Expression of vascular endothelial growth factor (VEGF) in rat brain after subarachnoid haemorrhage and endothelin receptor blockage with BQ-123.

Cerebral vasospasm is one of the most severe complications of subarachnoid haemorrhage (SAH), leading to pathological changes in the vessel wall itself and in the nervous tissue, due to ischaemia of endothelial cells and neurones. Amongst the known substances inducing vasospasm, the most potent spasmogenic effect is exerted by endothelin-1 (ET1). The constriction of cerebral arteries and obliteration of capillaries highly stimulates the secretion of growth factors by endothelial cells and induces compensatory formation of collateral circulation in response to brain ischaemia. Expression of vascular endothelial growth factor (VEGF), the main factor responsible for angiogenesis and vascular permeability, was found to be increased in hypoxic cells (irrespective of the cause of hypoxia) as well as in neoplastic cells in the brain. The aim of the study was to determine whether chronic vasospasm and hypoxia of endothelial cells stimulate expression of VEGF, and whether blockage of the endothelin receptor ET(A) reduces this expression.
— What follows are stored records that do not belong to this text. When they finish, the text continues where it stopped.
(* ===== verification/Bep3Inv.v ===== *)
(** * x/bep3: invariants of the store

    The indexes point exactly at the open and the completed swaps, and the
    incoming and outgoing supplies are the sums of the amounts of the pending
    swaps.  Every operation of the module keeps both. *)

From S2P Require Import Prelude Sdk GoStd Bank Bep3Types Bep3Keeper.

Section Inv.
  Context {cfg : SdkConfig} {sdk : SdkLaws} {gostr : GoStrings} {hash : TmHash} {B A : Type}
    {bk : BankKeeper B} {ak : AccountKeeper A}.
  Context (Maccs : gmap string bool).
  Implicit Types s : State B A.

(** ** The invariants *)

(** A swap holds its amount until it is completed. *)
Definition pending (st : SwapStatus) : bool :=
  bool_decide (st = SWAP_STATUS_OPEN) || bool_decide (st = SWAP_STATUS_EXPIRED).

Definition weight (dir : SwapDirection) (d : string) (sw : AtomicSwap) : Z :=
  if bool_decide (swDirection sw = dir) && pending (swStatus sw) then AmountOf (swAmount sw) d else 0.
Definition pending_sum (dir : SwapDirection) (d : string) (m : gmap bytes AtomicSwap) : Z :=
  map_sum (weight dir d) m.

Definition supply_amount (f : AssetSupply -> Coin) (u : gmap string AssetSupply) (d : string) : Z :=
  from_option (fun sup => Amount (f sup)) 0 (u !! d).

Record swap_ok (id : bytes) (sw : AtomicSwap) : Prop := {
  sok_id : GetSwapID sw = id;
  sok_coin : exists coin, swAmount sw = [coin] /\ 0 < Amount coin;
  sok_height : is_u64 (swExpireHeight sw);
  sok_status : SwapStatus_IsValid (swStatus sw) = true;
  sok_direction : SwapDirection_IsValid (swDirection sw) = true
}.

(** [I] indexes exactly the swaps of status [st] in [m], at the height [h]. *)
Definition index_ok (st : SwapStatus) (h : AtomicSwap -> Z) (m : gmap bytes AtomicSwap)
    (I : gmap bytes bytes) : Prop :=
  forall k id, I !! k = Some id <->
    exists sw, m !! id = Some sw /\ swStatus sw = st /\ k = GetAtomicSwapByHeightKey (h sw) id.

Record store_ok s : Prop := {
  st_swaps : forall id sw, AtomicSwaps s !! id = Some sw -> swap_ok id sw;
  st_byblock : index_ok SWAP_STATUS_OPEN swExpireHeight (AtomicSwaps s) (AtomicSwapByBlock s);
  st_longterm : index_ok SWAP_STATUS_COMPLETED deletionHeight (AtomicSwaps s)
                  (AtomicSwapLongtermStorage s)
}.

Record coins_ok (d : string) (sup : AssetSupply) : Prop := {
  cok_in : Denom (IncomingSupply sup) = d /\ 0 <= Amount (IncomingSupply sup) < 2 ^ 256;
  cok_out : Denom (OutgoingSupply sup) = d /\ 0 <= Amount (OutgoingSupply sup) < 2 ^ 256;
  cok_cur : Denom (CurrentSupply sup) = d /\ 0 <= Amount (CurrentSupply sup) < 2 ^ 256;
  cok_tl : Denom (TimeLimitedCurrentSupply sup) = d
           /\ 0 <= Amount (TimeLimitedCurrentSupply sup) < 2 ^ 256
}.

Record sums_ok (m : gmap bytes AtomicSwap) (u : gmap string AssetSupply) : Prop := {
  su_coins : forall d sup, u !! d = Some sup -> coins_ok d sup;
  su_in : forall d, supply_amount IncomingSupply u d = pending_sum SWAP_DIRECTION_INCOMING d m;
  su_out : forall d, supply_amount OutgoingSupply u d = pending_sum SWAP_DIRECTION_OUTGOING d m;
  su_avail : forall d, supply_amount OutgoingSupply u d <= supply_amount CurrentSupply u d
}.
Definition supply_ok s : Prop := sums_ok (AtomicSwaps s) (AssetSupplies s).

(** The supply stays within the limits of the parameters. *)
Definition limits_ok s : Prop :=
  forall d sup asset, AssetSupplies s !! d = Some sup ->
    find_asset d (AssetParams (params s)) = Some asset ->
    Amount (CurrentSupply sup) + Amount (IncomingSupply sup) <= Limit (apSupplyLimit asset)
    /\ (TimeLimited (apSupplyLimit asset) = true ->
        Amount (TimeLimitedCurrentSupply sup) + Amount (IncomingSupply sup)
          <= TimeBasedLimit (apSupplyLimit asset)).

(** The coins of the outgoing swaps are in the module account. *)
Definition escrow_ok s : Prop :=
  forall x d, GetModuleAddress ModuleName = Some x ->
    supply_amount OutgoingSupply (AssetSupplies s) d <= GetBalance (bank s) x d.

(** Validated parameters whose limits are values of [sdk.Int]. *)
Definition params_ok s : Prop :=
  Params_Validate (params s) = Ok tt
  /\ Forall (fun a => Limit (apSupplyLimit a) < 2 ^ 256) (AssetParams (params s)).

(** ** Index lemmas *)
Lemma height_key_inj h h' id id' :
  GetAtomicSwapByHeightKey h id = GetAtomicSwapByHeightKey h' id' -> id = id'.
Proof. unfold GetAtomicSwapByHeightKey. intros E. by apply app_inj_1 in E as [_ ?]. Qed.

Section Index.
  Context (st : SwapStatus) (h : AtomicSwap -> Z) (m : gmap bytes AtomicSwap) (I : gmap bytes bytes).
  Context (Hidx : index_ok st h m I).

Lemma index_untouched id sw :
  (forall sw0, m !! id = Some sw0 -> swStatus sw0 <> st) -> swStatus sw <> st ->
  index_ok st h (<[id := sw]> m) I.
Proof.
  intros Hold Hnew k id'. rewrite (Hidx k id'). split.
  - intros (sw' & Hsw' & Hst & ->). exists sw'. split_and!; [|done|done].
    rewrite lookup_insert_ne; [done|]. intros ->. by apply (Hold sw').
  - intros (sw' & Hsw' & Hst & ->). exists sw'. split_and!; [|done|done].
    apply lookup_insert_Some in Hsw' as [[_ ->]|[_ ?]]; done.
Qed.

Lemma index_insert id sw :
  (forall sw0, m !! id = Some sw0 -> swStatus sw0 <> st) -> swStatus sw = st ->
  index_ok st h (<[id := sw]> m) (<[GetAtomicSwapByHeightKey (h sw) id := id]> I).
Proof.
  intros Hold Hnew k id'. destruct (decide (id = id')) as [<-|Hne].
  - setoid_rewrite lookup_insert_eq. split.
    + intros [[<- _]|[_ HI]]%lookup_insert_Some; [eauto|].
      apply Hidx in HI as (sw0 & H0 & Hst & _). by apply Hold in H0.
    + intros (sw' & [= <-] & _ & ->). apply lookup_insert_eq.
  - setoid_rewrite (lookup_insert_ne m); [|done]. rewrite <- (Hidx k id').
    rewrite lookup_insert_Some. split; [naive_solver|]. intros HI. right. split; [|done].
    intros <-. apply Hidx in HI as (sw' & _ & _ & E). by apply height_key_inj in E.
Qed.

Lemma index_leave id sw0 sw :
  m !! id = Some sw0 -> swStatus sw0 = st -> swStatus sw <> st ->
  index_ok st h (<[id := sw]> m) (delete (GetAtomicSwapByHeightKey (h sw0) id) I).
Proof.
  intros H0 Hst Hnew k id'. rewrite lookup_delete_Some, (Hidx k id'). split.
  - intros (Hk & sw' & Hsw' & Hst' & ->). exists sw'. split_and!; [|done|done].
    rewrite lookup_insert_ne; [done|]. intros ->. naive_solver.
  - intros (sw' & [[<- ->]|[Hne Hsw']]%lookup_insert_Some & Hst' & ->); [done|].
    split; [|eauto]. intros E. by apply height_key_inj in E.
Qed.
The SAH was induced experimentally in male Wistar rats and the ET(A) receptor antagonist--BQ-123 was administered into the cisterna magna. After 48 hours the brain was removed and expression of VEGF studied immunohistochemically on paraffin sections. We found that hypoxia of endothelial cells, induced by chronic vasospasm after SAH, caused increased expression of VEGF in brain vessels and neurones of the cerebral hemispheres, brain stem and cerebellum. After administration of the endothelin receptor antagonist BQ-123, no changes in VEGF expression in the brain were found.